- **WHAT YOU ARE ASKED TO DO**
Look through the records below for the line holding "Lemma history_tokens token". Write it out exactly, with each following line through the line holding "induction l as [| a l IH] using rev_ind; intros".
____ GIVEN RECORDS
Lemma spec_logServed p : spec G (logServed H p) any.
Proof.
  unfold logServed. eapply spec_bind; [apply spec_resolve|]. intros abs _.
  eapply spec_bind; [apply spec_fsPath|]. intros fp Hfp. destruct (h_resolve H) as [f|] eqn:Hf; [|spec_leaf].
  apply (spec_bind _ _ _ any); [|intros r _; specs].
  apply spec_world. intros w Hw. split; [by apply (g_resolve (Guarded := Hguard))|done].
Qed.
Lemma spec_fileTransferred f off n : spec G (fileTransferred H f off n) any.
Proof. unfold fileTransferred. specs. Qed.
Hint Resolve spec_logServed spec_fileTransferred : spec.

Lemma spec_stat_of operand : spec G (p ← fsPath operand; Stat H p) any.
Proof. specs. Qed.
Hint Resolve spec_stat_of : spec.

Lemma spec_unaryTest op operand : spec G (unaryTest H op operand) any.
Proof. unfold unaryTest. specs. Qed.
Hint Resolve spec_unaryTest : spec.
Lemma spec_runTest args : spec G (runTest H args) any.
Proof. unfold runTest. specs. Qed.
Hint Resolve spec_runTest : spec.
Lemma spec_evalTest name operands : spec G (evalTest H name operands) any.
Proof. unfold evalTest. specs. Qed.

Lemma spec_Read src n : spec G (Read H src n) any.
Proof.
  revert n. induction src as [ra off limit| |k src IH]; intros n; cbn [Read].
  - specs.
  - apply spec_world. intros w Hw. cbn. split; [by apply (g_set_stdin (Guarded := Hguard))|done].
  - specs.
Qed.
Hint Resolve spec_Read : spec.
Lemma spec_read_full fuel src n got : spec G (read_full_from H fuel src n got) any.
Proof. revert src got. induction fuel as [|fuel IH]; intros src got; cbn [read_full_from]; specs. all: apply IH. Qed.
Lemma spec_ReadFull src n : spec G (ReadFull H src n) any.
Proof. apply spec_read_full. Qed.
Hint Resolve spec_ReadFull : spec.
Lemma spec_discard n : spec G (discard H n) any.
Proof.
  apply spec_world. intros w Hw. destruct (n <=? 0); [done|]. cbn. split; [by apply (g_set_stdin (Guarded := Hguard))|done].
Qed.
Hint Resolve spec_discard : spec.

Lemma spec_print_line withInode name i : spec G (print_line H civil withInode name i) any.
Proof. unfold print_line. apply (spec_bind _ _ _ any); [by apply spec_world|]. intros now _. apply spec_println. Qed.
Hint Resolve spec_print_line : spec.
Lemma spec_ls_names names : spec G (ls_names H names) any.
Proof. induction names as [|n names IH]; cbn [ls_names]; specs. Qed.
Lemma spec_ls_long withInode abs names : rooted abs -> Forall name_ok names ->
  spec G (ls_long H civil withInode (strip_end abs) names) any.
Proof. intros Ha. induction 1 as [|n names Hn Hns IH]; cbn [ls_long]; specs. Qed.
Hint Resolve spec_ls_names spec_ls_long : spec.

(** A listing that was answered holds names. *)
Lemma spec_listing {A} p (f : outcome gerr (list bytes) -> cmd W A) Q : inside p ->
  (forall names, Forall name_ok names -> spec G (f (Ok names)) Q) ->
  (forall r, (forall names, r <> Ok names) -> spec G (f r) Q) -> spec G (r ← ReadDir H p; f r) Q.
Proof.
  intros Hp Hok Hbad. eapply spec_bind; [by apply spec_ReadDir|]. intros [names|e|] Hr.
  - apply Hok. by apply Hr.
  - by apply Hbad.
  - by apply Hbad.
Qed.

Lemma spec_shLs args : spec G (shLs H civil args) any.
Proof.
  unfold shLs. cbn zeta. eapply spec_bind; [apply spec_resolve|]. intros abs Ha.
  apply (spec_bind _ _ _ any); [spec_leaf|]. intros i _. destruct i as [i|e|]; [|specs..].
  destruct (_ || _); [specs|]. apply spec_listing; [by apply strip_rooted| |].
  - intros names Hnames. specs.
  - intros r Hr. destruct r; [by destruct (Hr a)|specs..].
Qed.
Lemma orderly_Transferred f offset len now s : orderly s -> orderly (Transferred f offset len now s).
Proof.
  intros O. unfold Transferred. destruct (files s !! f) as [x |] eqn:F; [| done].
  destruct (_ && _) eqn:W; [| done]. apply andb_true_iff in W as [_ W%negb_true_iff].
  pose proof (o_files _ O _ _ F) as K. change (alter _ f (files s)) with (fire f (files s)).
  destruct (f_done x) as [i | i] eqn:D; destruct K as [[a H] _].
  - by apply (orderly_started s f x i a).
  - by apply (orderly_returned s f x i a).
Qed.

Lemma orderly_history l : orderly (hist l).
Proof.
  unfold history. pose proof orderly_new as O. revert O. generalize newInstallScripts.
  induction l as [| [] l IH]; intros s O; cbn; [done | apply IH..]; [by apply orderly_open | by apply orderly_Transferred].
Qed.

(** ** What was sent *)

(** Every attempt has its start file, and a file that fired was sent whole. *)
Definition accounted (l : list action) (s : installScripts) : Prop :=
  (forall i, is_Some (heap s !! i) -> exists f x, files s !! f = Some x /\ f_done x = StartOf i) /\
  (forall f x, files s !! f = Some x -> f_fired x = true -> exists now, Sent f 0 (f_len x) now ∈ l).

Lemma history_snoc l a : hist (l ++ [a]) = act server starts token (hist l) a.
Proof. unfold history. by rewrite foldl_app. Qed.

(** One more file, that has not fired. *)
Lemma accounted_file l s h a d n e : accounted l s ->
  (forall i, is_Some (h !! i) -> is_Some (heap s !! i) \/ d = StartOf i) ->
  accounted (l ++ [a]) (MkScripts h e (files s ++ [MkInstallFile d n false]) (events s)).
Proof.
  intros [A B] Hh. split; cbn.
  - intros i [Hi | ->]%Hh.
    + destruct (A _ Hi) as (f & x & F & D). exists f, x. split; [by apply lookup_app_l_Some | done].
    + exists (length (files s)). eexists. by rewrite lookup_app_r, Nat.sub_diag.
  - intros f x [F | [_ [_ <-]%list_lookup_singleton_Some]]%lookup_app_Some; [| done].
    intros [now N]%(B _ _ F). exists now. apply elem_of_app. by left.
Qed.

Lemma accounted_weaken l s a : accounted l s -> accounted (l ++ [a]) s.
Proof.
  intros [A B]. split; [done |]. intros f x F [now N]%(B _ _ F). exists now. apply elem_of_app. by left.
Qed.

Lemma accounted_act l s a : accounted l s -> accounted (l ++ [a]) (act server starts token s a).
Proof.
  intros O. destruct a as [name c ad | f off len now]; cbn.
  - unfold open. destruct (starts !! name) as [en |]; cbn.
    + apply accounted_file; [done |]. intros i [b [H | [-> _]]%heap_lookup_new]; [left; by exists b | by right].
    + destruct (HasPrefix _ _); [| by apply accounted_weaken].
      destruct (findReturn _ _ _) as [[]|]; [| by apply accounted_weaken]. by apply accounted_file; [| left].
  - unfold Transferred. destruct (files s !! f) as [x |] eqn:F; [| by apply accounted_weaken].
    destruct (_ && _) eqn:W; [| by apply accounted_weaken].
    apply andb_true_iff in W as [[W%Z.eqb_eq L%Z.eqb_eq]%andb_true_iff _]. subst off len.
    change (alter _ f (files s)) with (fire f (files s)). destruct O as [A B].
    match goal with |- accounted _ ?t =>
      assert (Hf : files t = fire f (files s)) by (destruct (f_done x); cbn; repeat case_match; done);
      assert (Hh : forall i, is_Some (heap t !! i) -> is_Some (heap s !! i))
        by (intros k; destruct (f_done x); cbn; repeat case_match; cbn; rewrite ?alter_is_Some; done);
      revert Hf Hh; generalize t end.
    intros t Hf Hh. split; rewrite Hf.
    + intros i (g & y & G & D)%Hh%A. unfold fire. exists g. rewrite list_lookup_alter.
      case_decide; subst; rewrite G; cbn; (eexists; split; [reflexivity | done]).
    + intros g y G Fy. pose proof G as (z & Z & E & [W _])%fire_lookup.
      destruct (W Fy) as [<- | Fz].
      * unfold fire in G. rewrite list_lookup_alter, decide_True in G by done. rewrite F in G. cbn in G.
        injection G as <-. exists now. cbn. apply elem_of_app. right. by apply list_elem_of_singleton.
      * destruct (B _ _ Z Fz) as [now' N]. exists now'. apply elem_of_app. left.
        apply fire_length in G. rewrite Z in G. cbn in G. by injection G as <-.
Qed.

Lemma accounted_history l : accounted l (hist l).
Proof.
  induction l as [| a l IH] using rev_ind; [| rewrite history_snoc; by apply accounted_act].
  split; cbn; [by intros ? [? ?] | done].
Qed.

(** What the theorem below says of a history. *)
Lemma lifecycle_holds l : told_once_in_order l (hist l).
Proof.
  pose proof (orderly_history l) as O. pose proof (accounted_history l) as [A B].
  split_and!; [apply O | apply O | | |].
  - intros before k c sc ms after E. exact (o_order _ O _ _ _ E).
  - intros i a H St. rewrite (o_ids _ O _ _ H) in St.
    destruct (A i) as (f & x & F & D); [by exists a |]. exists f, x.
    pose proof (o_files _ O _ _ F) as K. rewrite D in K. apply K in St.
    destruct (B _ _ F St) as [now N]. by exists now.
  - intros i a ad H. rewrite (o_ids _ O _ _ H). unfold findReturn. split.
    + intros [r R]. destruct (attempts (hist l) !! _) as [j |] eqn:E; [| done]. cbn in R.
      pose proof (o_named _ O _ _ E) as <-%(inj return_name)%tokens_differ.
      rewrite H in R. cbn in R. case_bool_decide; [| done]. split; [done |]. by apply (o_live _ O) in E as [_ ?].
    + intros [-> St]. rewrite (proj2 (o_live _ O i)) by (split; [by exists a | done]).
      cbn. rewrite H. cbn. by rewrite bool_decide_eq_true_2.
Qed.
End lifecycle.

Section tokens.
Context (server : bytes) (starts : gmap bytes installEntry).

(** Only the tokens of the attempts that were made matter. *)
Lemma heap_grows token l a :
  (length (heap (history server starts token l)) <= length (heap (history server starts token (l ++ [a]))))%nat.
Proof.
  rewrite history_snoc. generalize (history server starts token l) as s. intros s.
  destruct a as [name c ad | f off len now]; cbn [act].
  - unfold open. unfold hand_out. repeat case_match; simplify_eq/=; rewrite ?length_app; cbn; lia.
  - unfold Transferred, run_done. repeat case_match; cbn [heap]; rewrite ?length_alter; lia.
Qed.

Lemma history_tokens token token' l :
  (forall i, (i < length (heap (history server starts token l)))%nat -> token' i = token i) ->
  history server starts token' l = history server starts token l.
Proof.
  induction l as [| a l IH] using rev_ind; intros E; [done |].
  pose proof (heap_grows token l a) as G. rewrite !history_snoc, IH by (intros i Hi; apply E; lia).
  rewrite history_snoc in E. revert E. generalize (history server starts token l) as s. intros s E.
  destruct a as [name c ad | f off len now]; [| done]. cbn in *. unfold open in *.
  destruct (starts !! name) as [e |]; [| done]. cbn in *. rewrite E; [done |]. rewrite length_app; cbn; lia.
Qed.

Lemma length_encode_hex t : length (encode_hex t) = (2 * length t)%nat.
Proof. unfold encode_hex. induction t as [| b t IH]; [done |]. rewrite fmap_cons, mjoin_cons, length_app, IH. cbn. lia. Qed.

(** Tokens that never run out, and begin with the given ones. *)
Definition extend (token : nat -> bytes) (n i : nat) : bytes :=
  if decide (i < n)%nat then token i else replicate (1 + i + list_max (length <$> (token <$> seq 0 n)))%nat 0.

Lemma extend_differ token n :
  (forall i j, (i < n)%nat -> (j < n)%nat -> encode_hex (token i) = encode_hex (token j) -> i = j) ->
  forall i j, encode_hex (extend token n i) = encode_hex (extend token n j) -> i = j.
Proof.
  intros D i j. unfold extend.
  assert (short : forall k, (k < n)%nat -> (length (token k) <= list_max (length <$> (token <$> seq 0 n)))%nat).
  { intros k Hk. assert (M : Forall (fun m => (m <= list_max (length <$> (token <$> seq 0 n)))%nat) (length <$> (token <$> seq 0 n)))
      by by apply list_max_le.
    rewrite Forall_forall in M. apply M. rewrite list_elem_of_fmap. exists (token k). split; [done |].
    rewrite list_elem_of_fmap. exists k. split; [done |]. apply elem_of_seq. lia. }
  repeat case_decide; [by apply D | | |]; intros E%(f_equal length); rewrite !length_encode_hex, ?length_replicate in E.
  - specialize (short i). lia.
  - specialize (short j). lia.
  - lia.
Qed.

(** C28. Timed installs. Whatever clients do, as long as no token comes twice, no
    attempt starts or returns twice, every return follows its start, a start is
    told only when a start file of that attempt was sent whole, and the file that
    reports a return can be found by the starting client's address, from the
    start on, and by no other. *)
Theorem attempt_lifecycle token l (s := history server starts token l) :
  (forall i j, (i < length (heap s))%nat -> (j < length (heap s))%nat ->
     encode_hex (token i) = encode_hex (token j) -> i = j) ->
  told_once_in_order l s.
Proof.
  intros H. pose proof (extend_differ _ _ H) as D. subst s.
  rewrite <- (history_tokens token (extend token (length (heap (history server starts token l)))) l).
  - by apply lifecycle_holds.
  - intros i Hi. unfold extend. by rewrite decide_True.
Qed.
End tokens.

Definition demo_starts : gmap bytes installEntry :=
  {[ str "__instigator/base/start.cmds" := MkEntry (str "base") (str "/__instigator/base/then.cmds") ]}.
Definition demo_token (i : nat) : bytes := be_enc 16 (Z.of_nat i + 7).
Definition demo_length : Z :=
  zlen (installGoCommands (str "10.0.0.1") (encode_hex (demo_token 0)) (str "/__instigator/base/then.cmds")).
Definition demo_actions : list action :=
  [Opened (str "__instigator/base/start.cmds") (str "octane") (str "10.0.0.2");
   Opened (str "__instigator/base/start.cmds") (str "octane") (str "10.0.0.2");
   Sent 0 0 20 5000000; Sent 0 0 demo_length 6000000;
   Opened (return_name (encode_hex (demo_token 0))) (str "indy") (str "10.0.0.3");
   Opened (return_name (encode_hex (demo_token 0))) (str "octane") (str "10.0.0.2");
   Sent 2 0 1 9000000; Sent 2 0 1 9900000].

Lemma attempt_lifecycle_witness :
  let s := history (str "10.0.0.1") demo_starts demo_token demo_actions in
  events s = [InstallStart (encode_hex (demo_token 0)) (str "octane") (str "base");
              InstallReturned (encode_hex (demo_token 0)) (str "octane") (str "base") 3] /\
  told_once_in_order demo_actions s.
Proof.
  split; [vm_compute; reflexivity |]. apply attempt_lifecycle.
  intros [| [| i]] [| [| j]] Hi Hj E; vm_compute in Hi, Hj; try lia; vm_compute in E; congruence.
Defined.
________
- **EXERCISE SOLUTION**
Lemma history_tokens token token' l :
  (forall i, (i < length (heap (history server starts token l)))%nat -> token' i = token i) ->
  history server starts token' l = history server starts token l.
Proof.
  induction l as [| a l IH] using rev_ind; intros E; [done |].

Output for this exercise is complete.